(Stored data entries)
(** Reading back a written value. *)
Lemma parse_value_stringify (v : value) :
  storable v ->
  forall fuel rest, (size v <= fuel)%nat ->
    parse_value fuel (stringify v +:+ rest) = Some (json_of v, rest).
Proof.
  induction v as [|b|l|s|d|l IH|ps IH] using value_ind;
    intros Hst fuel rest Hfuel;
    (destruct fuel as [|fuel]; [cbn [size] in Hfuel; lia|]).
  - reflexivity.
  - destruct b; reflexivity.
  - inversion Hst.
  - apply parse_value_quote.
  - destruct d as [t|]; [apply parse_value_quote|reflexivity].
  - inversion Hst as [| | | |l' Hl|]; subst l'.
    cbn [stringify json_of size] in *. norm_app.
    destruct l as [|v l]; [reflexivity|].
    destruct (stringify_head v) as (c & r & Hc & Hopen);
      [by inversion Hl|].
    assert (join "," (map stringify (v :: l)) +:+ String "]" rest
            = String c (r +:+ match l with
                              | [] => ""
                              | _ => "," +:+ join "," (map stringify l)
                              end +:+ String "]" rest)) as Hhead.
    { destruct l; cbn [map join]; rewrite Hc; by norm_app. }
    rewrite Hhead, parse_value_array_nonempty, <- Hhead by done.
    rewrite parse_elements_join; [done|done| |lia].
    apply Forall_forall. intros x Hx.
    rewrite Forall_forall in IH, Hl. intros fuel' rest'. by apply IH, Hl.
  - inversion Hst as [| | | | |ps' Hnd Hps]; subst ps'.
    cbn [stringify json_of size] in *. norm_app.
    destruct ps as [|[k v] ps]; [reflexivity|].
    fold (member) in *.
    change (join "," (map (fun kv => quote (fst kv) +:+ ":" +:+ stringify (snd kv))
                        ((k, v) :: ps)))
      with (join "," (map member ((k, v) :: ps))).
    assert (exists r, join "," (map member ((k, v) :: ps)) +:+ String "}" rest
                      = String dquote r) as [r Hhead].
    { destruct ps; cbn [map join]; unfold member at 1, quote;
        norm_app; eauto. }
    rewrite Hhead, parse_value_object_nonempty, <- Hhead.
    rewrite parse_members_join; [done|done| |lia|done].
    apply Forall_forall. intros x Hx.
    rewrite Forall_forall in IH, Hps. intros fuel' rest'. by apply IH, Hps.
Qed.

Lemma length_join_ge (sep : string) (l : list string) :
  (list_sum (map String.length l) <= String.length (join sep l))%nat.
Proof.
  induction l as [|s l IH]; [done|].
  destruct l as [|s' l'].
  - cbn. lia.
  - change (join sep (s :: s' :: l')) with (s +:+ sep +:+ join sep (s' :: l')).
    rewrite !length_app.
    change (list_sum (map String.length (s :: s' :: l')))
      with (String.length s + list_sum (map String.length (s' :: l')))%nat.
    lia.
Qed.

Lemma length_quote (s : string) : (2 <= String.length (quote s))%nat.
Proof. unfold quote. cbn [String.length]. rewrite length_app. cbn. lia. Qed.

(** The fuel [parse_text] gives covers the text of any written value. *)
Lemma size_le_length (v : value) :
  storable v -> (size v + 1 <= 2 * String.length (stringify v))%nat.
Proof.
  induction v as [|b|l|s|d|l IH|ps IH] using value_ind; intros Hst.
  - cbn. lia.
  - destruct b; cbn; lia.
  - inversion Hst.
  - cbn [size stringify]. pose proof (length_quote s). lia.
  - destruct d as [t|]; cbn [size stringify ISO.toJSON];
      [pose proof (length_quote (ISO.toISOString t)); lia|cbn; lia].
  - inversion Hst as [| | | |l' Hl|]; subst l'.
    cbn [size stringify]. norm_app. cbn [String.length].
    rewrite length_app. cbn [String.length].
    pose proof (length_join_ge "," (map stringify l)) as Hj.
    assert (list_sum (map (fun x => S (size x)) l)
            <= 2 * list_sum (map String.length (map stringify l)))%nat; [|lia].
    clear Hj Hst. induction l as [|x l IHl]; [done|].
    apply Forall_cons in IH as [Hx IH]. apply Forall_cons in Hl as [Hsx Hl].
    specialize (IHl IH Hl). specialize (Hx Hsx).
    unfold list_sum in *. cbn [map fold_right] in *. lia.
  - inversion Hst as [| | | | |ps' Hnd Hps]; subst ps'.
    cbn [size stringify]. norm_app. cbn [String.length].
    rewrite length_app. cbn [String.length].
    pose proof (length_join_ge ","
                  (map (fun kv => quote (fst kv) +:+ ":" +:+ stringify (snd kv)) ps))
      as Hj.
    assert (list_sum (map (fun kv => S (size (snd kv))) ps)
            <= 2 * list_sum (map String.length
                 (map (fun kv => quote (fst kv) +:+ ":" +:+ stringify (snd kv)) ps)))%nat;
      [|lia].
    clear Hj Hst Hnd. induction ps as [|x ps IHps]; [done|].
    apply Forall_cons in IH as [Hx IH]. apply Forall_cons in Hps as [Hsx Hps].
    specialize (IHps IH Hps). specialize (Hx Hsx).
    unfold list_sum in *. cbn [map fold_right] in *. rewrite !length_app. lia.
Qed.

(** [JSON.parse (JSON.stringify v)], before any reviver. *)
Lemma parse_text_stringify (v : value) :
  storable v -> parse_text (stringify v) = Some (json_of v).
Proof.
  intros Hst. unfold parse_text.
  rewrite <- (app_nil_r (stringify v)) at 2.
  rewrite parse_value_stringify; [done|done|].
  pose proof (size_le_length v Hst). lia.
Qed.

(** *** The fuel of the reader is enough *)

(** Every reader consumes: what is left is shorter than what was given. *)
Lemma length_skip_ws (s : string) :
  (String.length (skip_ws s) <= String.length s)%nat.
Proof.
  induction s as [|c s IH]; [done|].
  cbn [skip_ws]. destruct (is_ws c); cbn [String.length]; lia.
Qed.

Lemma skip_ws_cons (s : string) (c : ascii) (r : string) :
  skip_ws s = String c r -> (S (String.length r) <= String.length s)%nat.
Proof.
  intros H. pose proof (length_skip_ws s) as Hl. rewrite H in Hl. done.
Qed.

Lemma parse_string_body_shorter_le (n : nat) (s x r : string) :
  (String.length s <= n)%nat ->
  parse_string_body s = Some (x, r) -> (String.length r < String.length s)%nat.
Proof.
  revert s x r. induction n as [|n IH]; intros s x r Hn;
    (destruct s as [|c s]; [done|]); cbn [String.length] in *; [lia|].
  cbn [parse_string_body]. intros H.
  repeat (case_decide || case_match); subst; try done;
    try (simplify_eq; cbn [String.length]; lia);
    match type of H with
    | context [parse_string_body ?t] =>
        destruct (parse_string_body t) as [[str rest]|] eqn:Hb; [|done];
        cbn in H; simplify_eq; apply IH in Hb; cbn [String.length] in *; lia
    end.
Qed.

Lemma parse_string_body_shorter (s x r : string) :
  parse_string_body s = Some (x, r) -> (String.length r < String.length s)%nat.
Proof. by apply (parse_string_body_shorter_le (String.length s)). Qed.

Lemma length_span_digits (s : string) :
  (String.length (span_digits s).2 <= String.length s)%nat.
Proof.
  induction s as [|c s IH]; [done|].
  cbn [span_digits]. destruct (is_digit c); [|done].
  destruct (span_digits s) as [ds r]. cbn [snd String.length] in *. lia.
Qed.

Lemma digits1_shorter (s ds r : string) :
  digits1 s = Some (ds, r) -> (String.length r <= String.length s)%nat.
Proof.
  unfold digits1. pose proof (length_span_digits s) as Hl.
  destruct (span_digits s) as [[|d ds'] r']; [done|].
  intros [= <- <-]. done.
Qed.

Lemma length_span_digits_cons (c : ascii) (s : string) :
  is_digit c = true ->
  (String.length (span_digits (String c s)).2 <= String.length s)%nat.
Proof.
  intros Hc. cbn [span_digits]. rewrite Hc.
  pose proof (length_span_digits s) as Hl.
  by destruct (span_digits s).
Qed.

Local Ltac lengths :=
  repeat match goal with
  | H : digits1 _ = Some _ |- _ => apply digits1_shorter in H
  | H : span_digits (String ?c ?a) = _, Hc : is_digit ?c = true |- _ =>
      let Hl := fresh in
      pose proof (length_span_digits_cons c a Hc) as Hl; rewrite H in Hl; clear H
  | H : span_digits ?a = _ |- _ =>
      let Hl := fresh in
      pose proof (length_span_digits a) as Hl; rewrite H in Hl; clear H
  end.

Lemma parse_number_shorter (s l r : string) :
  parse_number s = Some (l, r) -> (String.length r < String.length s)%nat.
Proof.
  unfold parse_number, mbind, option_bind. intros H.
  repeat (case_match; simplify_eq; try done);
    lengths; cbn [snd String.length] in *; lia.
Qed.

WHAT TO DO:
If a line contains the word "specialize", it counts; say how many such lines there are in the data above, and nothing else.

THE COMPLETED TASK:
2